2.3.3. Autoimmune Diseases

Autoimmune diseases caused by autoreactive T cells or autoantibody-producing B cells can be initiated when self-antigens are presented by DCs. In addition, DCs in an autoimmune-prone condition can aggravate inflammatory immune responses by secreting IFNα/β and TNFα upon stimulation with necrotic cells caused by autoreactive T cells. TNFα plays a critical role in the pathogenesis of rheumatoid arthritis and psoriasis, and DCs are the primary source of TNFα [57]. Treatment of patients with TNFα-blocking therapeutic agents dramatically improved symptoms of arthritis and psoriasis. SLE is an autoimmune disease, characterized by the breakdown of immune tolerance by nuclear components and often gets worse by viral infection. Recently, it has been reported that pDCs are involved in the pathogenesis of SLE by secreting IFNα/β [58]. pDCs, the main producer of IFNα/β, induce activation of autoreactive T cells and the production of autoreactive antibodies by making immature DCs become mature DCs [59]. It is now believed that pDCs mediate IFNα/β production by signaling through TLR7 and TLR9, which recognize viral nucleic acid, or via DNA-binding proteins such as HMGB1 and RAGE [11,60].

2.3.4. Allergies

Although inhaled allergens are taken up by DCs and presented to T cells, tolerance is induced in healthy individuals.
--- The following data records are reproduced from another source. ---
Definition with_path (path : string) (s : Spec) : Spec :=
  mkSpec (sp_Protocol s) (sp_Server s) (sp_Port s) (sp_Name s) (sp_Auth s) (sp_TLS s)
    (mkTransport (tr_Type (sp_Transport s)) path (tr_Host (sp_Transport s)) (tr_ServiceName (sp_Transport s)))
    (sp_Plugin s) (sp_AlterID s) (sp_Cipher s) (sp_Flow s) (sp_PacketEncoding s) (sp_UpMbps s) (sp_DownMbps s)
    (sp_Obfs s) (sp_ObfsPassword s) (sp_Network s) (sp_canonicalAuth s) (sp_canonicalOptions s).

Definition with_server_name (name : string) (s : Spec) : Spec :=
  let t := sp_TLS s in
  mkSpec (sp_Protocol s) (sp_Server s) (sp_Port s) (sp_Name s) (sp_Auth s)
    (mkTLS (tls_Enabled t) (tls_Security t) name (tls_Insecure t) (tls_InsecureStated t) (tls_ALPN t)
       (tls_Fingerprint t) (tls_PublicKey t) (tls_ShortID t))
    (sp_Transport s)
    (sp_Plugin s) (sp_AlterID s) (sp_Cipher s) (sp_Flow s) (sp_PacketEncoding s) (sp_UpMbps s) (sp_DownMbps s)
    (sp_Obfs s) (sp_ObfsPassword s) (sp_Network s) (sp_canonicalAuth s) (sp_canonicalOptions s).

Definition splitMethodPassword (value : string) : result (string * string) :=
  match cut colon value with
  | Some (m, p) => if nonempty m && nonempty p then Ok (m, p) else Err "shadowsocks userinfo must be method:password"
  | None => Err "shadowsocks userinfo must be method:password"
  end.

Definition decodeSSUserInfo (value : string) : result (string * string) :=
  match DecodeBase64Loose value with
  | Some decoded => splitMethodPassword decoded
  | None =>
    match QueryUnescape value with
    | Some decoded => splitMethodPassword decoded
    | None => Err "invalid URL escape"
    end
  end.

(** A port of a link: nothing, or a number from 1 to 65535. *)
Definition parsePort (value : string) : option Z :=
  let '(n, ok) := ParseUint 16 value in if ok && negb (n =? 0) then Some n else None.

(** The text after "://" up to the first of [stop]. *)
Definition payload_of (raw : string) (stop : Ascii.ascii → bool) : string :=
  match find_sub "://" raw with Some (_, rest) => (Cut stop rest).1 | None => "" end.

Section codec.
Context `{!RangeOrder string, !CodecLibraries}.

Definition normalizeQuery (protocol : string) (values : Values) : gmap string (list string) :=
  let o := (λ l, Compact (sort_strings l)) <$> foldl collect_key ∅ (range values) in
  let o := protocol_defaults protocol o in
  let o := if secured o then setDefault o "insecure" "false" else o in
  if decide (FirstOption o "type" = "tcp") then delete "servicename" (delete "host" (delete "path" o)) else o.

Definition normalizeHost (host : string) : result string :=
  let host := toLower (TrimSpace host) in
  let host := match cut_last dot host with Some (h, EmptyString) => h | _ => host end in
  if negb (nonempty host) then Ok ""
  else match ParseAddr host with
       | Some a => Ok (Addr_String (Unmap a))
       | None => match idna_ToASCII host with
                 | Some ascii => Ok (toLower ascii)
                 | None => Err ("invalid server " +:+ host)
                 end
       end.

Definition specFromURLIdentity (raw protocol : string) : result Spec :=
  match Parse raw with
  | None => Err ("parse " +:+ protocol +:+ " URI")
  | Some u =>
    match normalizeHost (Hostname u) with
    | Err _ | Ok EmptyString => Err (protocol +:+ " URI missing or invalid server")
    | Ok server =>
      let values := Query u in
      let implied := if bool_decide (protocol = "http") && EqualFold (FirstOption values "security") "tls" then 443
                     else DefaultPort protocol in
      match (if nonempty (Port u) then parsePort (Port u) else Some implied) with
      | None => Err (protocol +:+ " URI has invalid port")
      | Some port =>
        let username := match u_User u with Some ui => ui_username ui | None => "" end in
        let auth : gmap string string :=
          match u_User u with
          | Some ui => let a := {["username" := ui_username ui]} in
                       if ui_passwordSet ui then <["password" := ui_password ui]> a else a
          | None => ∅
          end in
        if is_in protocol ["vless"; "vmess"] && negb (nonempty username) then Err (protocol +:+ " URI missing UUID")
        else if is_in protocol ["trojan"; "hysteria2"; "anytls"] && negb (nonempty username)
        then Err (protocol +:+ " URI missing password")
        else
          let auth := if is_in protocol ["vless"; "vmess"] then <["username" := toLower username]> auth else auth in
          let options := normalizeQuery protocol values in
          let options := if secured options then setDefault (setDefault options "sni" server) "insecure" "false" else options in
          let path := EscapedPath u in
          let options := if bool_decide (protocol = "http") && nonempty path && negb (bool_decide (path = "/"))
                         then <["path" := [path]]> options else options in
          let spec := resolveFields protocol server port (u_Fragment u) auth options (u_User u) values in
          Ok (if bool_decide (protocol = "http") && nonempty path then with_path path spec else spec)
      end
    end
  end.

Definition set_present (key value : string) (q : Values) : Values := if nonempty value then Values_Set q key value else q.

Definition specFromVMess (raw : string) : result Spec :=
  let whole := match find_sub "://" raw with Some (_, rest) => rest | None => "" end in
  match DecodeBase64Loose (payload_of raw (byte_is 35)) with
  | Some decoded =>
    match json_Unmarshal decoded with
    | Some data =>
      let field k := CoerceString (data !! k) in
      if nonempty (field "add") then
        let? server := normalizeHost (field "add") in
        let port := let n := (ParseUint 16 (field "port")).1 in if n =? 0 then 443 else n in
        let uuid := toLower (field "id") in
        if negb (nonempty uuid) then Err "vmess URI missing UUID"
        else
          let q := Values_Set ∅ "alterId" (DefaultString (field "aid") "0") in
          let q := Values_Set q "encryption" (DefaultString (field "scy") "auto") in
          let q := Values_Set q "type" (DefaultString (field "net") "tcp") in
          let q := set_present "security" (field "tls") q in
          let q := foldr (λ k, set_present k (field k)) q ["host"; "path"; "sni"; "alpn"; "fp"] in
          let options := normalizeQuery "vmess" q in
          let options := if secured options then setDefault options "sni" server else options in
          let name := match cut (byte_is 35) raw with Some (_, f) => f | None => "" end in
          let spec := resolveFields "vmess" server port name {["username" := uuid]} options None q in
          Ok (if tls_Enabled (sp_TLS spec) && negb (nonempty (tls_ServerName (sp_TLS spec)))
              then with_server_name (tr_Host (sp_Transport spec)) spec else spec)
      else specFromURLIdentity raw "vmess"
    | None => specFromURLIdentity raw "vmess"
    end
  | None => specFromURLIdentity raw "vmess"
  end.

(** The endpoint and credentials of a shadowsocks link. *)
Definition ss_parts (raw : string) (u : URL) : result (string * Z * (string * string)) :=
  match u_User u, nonempty (Hostname u) with
  | Some ui, true =>
    let? server := normalizeHost (Hostname u) in
    match (if nonempty (Port u) then parsePort (Port u) else Some (DefaultPort "ss")) with
    | None => Err "shadowsocks URI has invalid port"
    | Some port => let? mp := decodeSSUserInfo (Userinfo_String ui) in Ok (server, port, mp)
    end
  | _, _ =>
    match DecodeBase64Loose (payload_of raw (λ c, byte_is 35 c || byte_is 63 c)) with
    | None => Err "decode shadowsocks payload"
    | Some text =>
      match cut_last (byte_is 64) text with
      | None => Err "shadowsocks payload missing endpoint"
      | Some (userinfo, endpoint) =>
        let? mp := splitMethodPassword userinfo in
        match Parse ("ss://" +:+ endpoint) with
        | None => Err "parse shadowsocks endpoint"
        | Some host =>
          match parsePort (Port host) with
          | None => Err "shadowsocks payload has invalid port"
          | Some port => let? server := normalizeHost (Hostname host) in Ok (server, port, mp)
          end
        end
      end
    end
  end.

Definition specFromShadowsocks (raw : string) : result Spec :=
  match Parse raw with
  | None => Err "parse shadowsocks URI"
  | Some u =>
    let? parts := ss_parts raw u in
    let '(server, port, (method, password)) := parts in
    if negb (nonempty method && nonempty password && nonempty server)
    then Err "shadowsocks URI missing method, password or server"
    else
      let values := Query u in
      Ok (mkSpec "ss" server port (u_Fragment u) (mkAuth "" password true "") no_tls no_transport
            (mkPlugin (LookupOption values "plugin" []) (LookupOption values "plugin-opts" ["plugin_opts"]))
            0 (toLower method) "" "" 0 0 "" "" ""
            {["password" := password]}
            (<["method" := [toLower method]]> (normalizeQuery "ss" values)))
  end.

Definition FromURI (rawURI : string) : result Spec :=
  let raw := TrimLink rawURI in
  if negb (nonempty raw) then Err "empty proxy URI"
  else
    let scheme := URIScheme raw in
    if negb (nonempty scheme) then Err "proxy URI missing scheme"
    else if decide (scheme = "vmess") then specFromVMess raw
    else if decide (scheme = "ss") then specFromShadowsocks raw
    else if is_in scheme ["vless"; "trojan"; "hysteria2"; "anytls"; "http"; "socks5"] then specFromURLIdentity raw scheme
    else if is_in scheme ["ssr"; "hysteria"] then Err ("unsupported proxy protocol: " +:+ scheme +:+ " is not runnable")
    else Err ("unsupported proxy protocol: " +:+ scheme).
However, in allergic disease conditions, immune tolerance against inhaled allergens becomes broken, resulting in the presentation of allergens by DCs to T cells. Upon recognition of allergens, T cells differentiate toward Th2 cells, which give aid to B cells and produce allergen-specific immunoglobulin (Ig) E. Skin epithelial cells directly or indirectly influence DCs to induce allergic immune responses. Skin epithelial cells help DCs to sample allergens infiltrated into skin and also regulate cytokine production of DCs to help differentiation of naïve CD4+ T cells into Th2 cells. Thymic stromal lymphopoietin or granulocyte macrophage colony stimulating factor (GM-CSF), produced by epithelial cells, has been known to induce Th2 polarization [61,62]. In addition, it has been recently reported that inhaled allergens with enzymatic activity act on DCs to induce Th2 differentiation [62].
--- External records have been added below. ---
(** The scalar options are canonical and hold the protocol's default at least. *)
Lemma scalar_canonical protocol values key :
  key = "security" ∨ key = "encryption" →
  let v := FirstOption (normalizeQuery protocol values) key in
  canonical_value key v = v ∧ (default_option protocol key ≠ "" → v ≠ "").
Proof.
  intros Hk. assert (Hs : scalar_option key = true) by (by destruct Hk as [-> | ->]). cbv zeta.
  rewrite FirstOption_normalize by done. unfold or_default. split.
  - destruct (nonempty (FirstOption (collected values) key)) eqn:Hn.
    + destruct (collected_canonical values key) as [E|[x ->]]; [by rewrite E in Hn|]. by apply canonical_value_idem.
    + destruct Hk as [-> | ->]; unfold default_option; cbn; repeat case_match; reflexivity.
  - intros Hd. destruct (nonempty (FirstOption (collected values) key)) eqn:Hn; [|done]. by apply nonempty_true.
Qed.

Lemma resolveFields_ok p server port name cauth options authority values :
  p ∈ protocols → p ≠ "ss" → 0 < port < 65536 → server_ok server →
  (∀ k, scalar_option k = true → FirstOption options k = FirstOption (normalizeQuery p values) k) →
  (is_in p ["vmess"; "vless"] = true → ∃ id, cauth !! "username" = Some id ∧ id ≠ "" ∧ toLower id = id) →
  (forced_tls p = true → url_username authority ≠ "") →
  link_ok (resolveFields p server port name cauth options authority values).
Proof.
  intros Hp Hss Hport Hsrv Ho Hid Hun.
  assert (Honly : ∀ ps v, trimmed v → only ps p (if is_in p ps then v else "")).
  { intros ps v Hv. unfold only. by destruct (is_in p ps). }
  assert (Hnum : ∀ ps v, only_number ps p (if is_in p ps then (Atoi v).1 else 0)).
  { intros ps v. unfold only_number. destruct (is_in p ps); [|done]. apply Atoi_range. }
  split; cbn -[LookupOption Atoi is_in]; try done; try (split; apply Honly, LookupOption_trimmed); try (apply Honly, LookupOption_trimmed);
    try (split; apply Hnum); try apply Hnum.
  - unfold auth_ok, resolveAuth. destruct authority as [ui|]; cbn -[is_in]; split_and!; try done.
    + by intros ->.
    + destruct (is_in p ["vmess"; "vless"]); [|done]. destruct Hid as (id & -> & ?); [done|]. done.
    + destruct (is_in p ["vmess"; "vless"]); [|done]. destruct Hid as (id & -> & ?); [done|]. done.
  - destruct (scalar_canonical p values "security" ltac:(by left)) as [Hc Hd].
    unfold tls_ok, resolveTLS. rewrite (Ho "security") by done.
    destruct (TLSInsecureOverride values) as [ins stated] eqn:Hins. cbn -[is_in LookupOption canonical_value splitList].
    split_and!; try done; try apply LookupOption_trimmed; [| | |apply splitList_items].
    + destruct (_ && _); [by apply solid_server|apply LookupOption_trimmed].
    + intros ->. cbn [andb]. destruct (nonempty (TLSServerName values)) eqn:Hn; cbn [negb]; [by apply nonempty_true|apply Hsrv].
    + unfold TLSInsecureOverride in Hins. destruct (filter _ _); by injection Hins as <- <-.
  - unfold transport_ok, resolveTransport. fold (v2ray p). destruct (v2ray p); cbn -[LookupOption].
    + assert (Ht : ∀ v, trimmed v → trimmed (toLower v)) by (intros v Hv; unfold trimmed; by rewrite <-toLower_TrimSpace, Hv).
      split_and!; try apply LookupOption_trimmed.
      * destruct (nonempty (toLower _)); [apply Ht, LookupOption_trimmed|by destruct (nonempty _)].
      * destruct (nonempty (toLower _)); [apply toLower_idem|by destruct (nonempty _)].
      * destruct (nonempty (toLower (LookupOption values "type" ["network"]))) eqn:Hn; [by apply nonempty_true|by case_match].
    + split_and!; try done. destruct (decide (p = "http")); [by left|done].
  - destruct (scalar_canonical p values "encryption" ltac:(by right)) as [Hc Hd]. rewrite (Ho "encryption") by done.
    destruct (is_in p ["vmess"; "vless"]) eqn:Hv; [|done]. split; [done|]. apply Hd. apply is_in_spec in Hv.
    apply elem_of_cons in Hv as [->|Hv%list_elem_of_singleton]; [done|by subst].
Qed.

Definition server_fits (s : Spec) : Prop :=
  sp_Server s ≠ "" ∧ contains percent (sp_Server s) = false ∧ no_trailing_dot (sp_Server s).

Lemma with_path_ok r s :
  sp_Protocol s = "http" → link_ok s → (tr_Type (sp_Transport s) = "" ∧ tr_Host (sp_Transport s) = "" ∧ tr_ServiceName (sp_Transport s) = "") →
  link_ok (with_path (String (char 47) r) s).
Proof.
  intros Hp [] Ht. split; cbn; try done; [by rewrite Hp|]. unfold transport_ok. rewrite Hp. cbn.
  destruct Ht as (-> & -> & ->). split_and!; try done. right. by exists r.
Qed.

Lemma with_server_name_ok name s : sp_Protocol s = "vmess" → trimmed name → link_ok s → link_ok (with_server_name name s).
Proof.
  intros Hp Hn []. split; cbn; try done; [by rewrite Hp|]. unfold tls_ok in *. rewrite Hp in *. cbn.
  destruct lo_tls as (? & ? & ? & ? & ? & ? & ? & ? & ? & ?). split_and!; try done.
Qed.

Lemma from_url_ok raw p s :
  p ∈ protocols → p ≠ "ss" → specFromURLIdentity raw p = Ok s → server_fits s → link_ok s ∧ server_ok (sp_Server s).
Proof.
  intros Hp Hss Hf (Hne & Hper & Hdot). unfold specFromURLIdentity in Hf. destruct (Parse raw) as [u|] eqn:Hu; [|done].
  destruct (normalizeHost (Hostname u)) as [server|] eqn:Hn; [|done].
  assert (Hhost : server ≠ "" → u_Host u ≠ "").
  { intros Hs E. unfold Hostname in Hn. rewrite E in Hn. cbn in Hn. by injection Hn as <-. }
  destruct server as [|c0 h0] eqn:Es; [done|]. rewrite <-Es in *.
  destruct (if nonempty (Port u) then parsePort (Port u) else _) as [port|] eqn:Hport; [|done].
  assert (Hrange : 0 < port < 65536).
  { destruct (nonempty (Port u)); [by apply parsePort_range in Hport|]. injection Hport as <-.
    match goal with |- context [if ?b then 443 else _] => destruct b end; [lia|apply DefaultPort_range]. }
  fold (url_username (u_User u)) in Hf. fold (url_auth (u_User u)) in Hf.
  destruct (is_in p ["vless"; "vmess"] && _) eqn:E1; [done|]. destruct (is_in p ["trojan"; "hysteria2"; "anytls"] && _) eqn:E2; [done|].
  cbv zeta in Hf. set (cauth := if is_in p ["vless"; "vmess"] then _ else _) in Hf.
  set (o := if secured _ then _ else _) in Hf.
  match type of Hf with context [resolveFields p server port (u_Fragment u) cauth ?x (u_User u) (Query u)] => set (opts := x) in Hf end.
  pose proof (is_in_swap p "vless" "vmess") as Hsw.
  assert (Hserver : sp_Server s = server).
  { destruct (bool_decide (p = "http") && nonempty (EscapedPath u)); by injection Hf as <-. }
  rewrite Hserver in *. assert (Hsok : server_ok server) by (eapply normalizeHost_ok; done).
  split; [|done].
  assert (Hopts : ∀ k, scalar_option k = true → FirstOption opts k = FirstOption (normalizeQuery p (Query u)) k).
  { intros k Hk. unfold opts.
    assert (Hso : FirstOption o k = FirstOption (normalizeQuery p (Query u)) k).
    { unfold o. destruct (secured _); [|done]. by rewrite !scalar_kept. }
    match goal with |- context [if ?b then <["path" := _]> _ else _] => destruct b end; [|done].
    rewrite <-Hso. unfold FirstOption at 1. rewrite lookup_insert_ne; [done|]. by intros <-. }
  assert (Hlink : link_ok (resolveFields p server port (u_Fragment u) cauth opts (u_User u) (Query u))).
  { apply resolveFields_ok; [done..| |].
    - intros Hv. unfold cauth. rewrite Hsw, Hv. eexists. split; [apply lookup_insert_eq|].
      rewrite Hsw, Hv in E1. cbn in E1. apply negb_false_iff, nonempty_true in E1. split; [|apply toLower_idem].
      by destruct (url_username (u_User u)).
    - intros Hv. unfold forced_tls in Hv. rewrite Hv in E2. cbn in E2. by apply negb_false_iff, nonempty_true in E2. }
  destruct (bool_decide (p = "http") && nonempty (EscapedPath u)) eqn:Eh; [|by injection Hf as <-].
  injection Hf as <-. apply andb_prop in Eh as [Eh%bool_decide_eq_true_1 Hpath].
  destruct (parsed_path raw u Hu (Hhost ltac:(done))) as [E|[r E]]; [by rewrite E in Hpath|]. rewrite E.
  apply with_path_ok; [done|done|]. subst p. cbn. done.
Qed.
3. Research on DC Activation through Cytokine Reporter Mice

Since DCs initiate adaptive immune responses, research on functions of DCs can provide basic and fundamental information that will be useful for developing therapeutics for a variety of diseases, including cancers. Of particular interest, manipulation of DC activation is important to regulate the adaptive immune responses toward a desired direction. Here, we will introduce a mouse model that has been developed to monitor immune cells producing IL-12, which play a critical role in Th1 and CTL differentiation.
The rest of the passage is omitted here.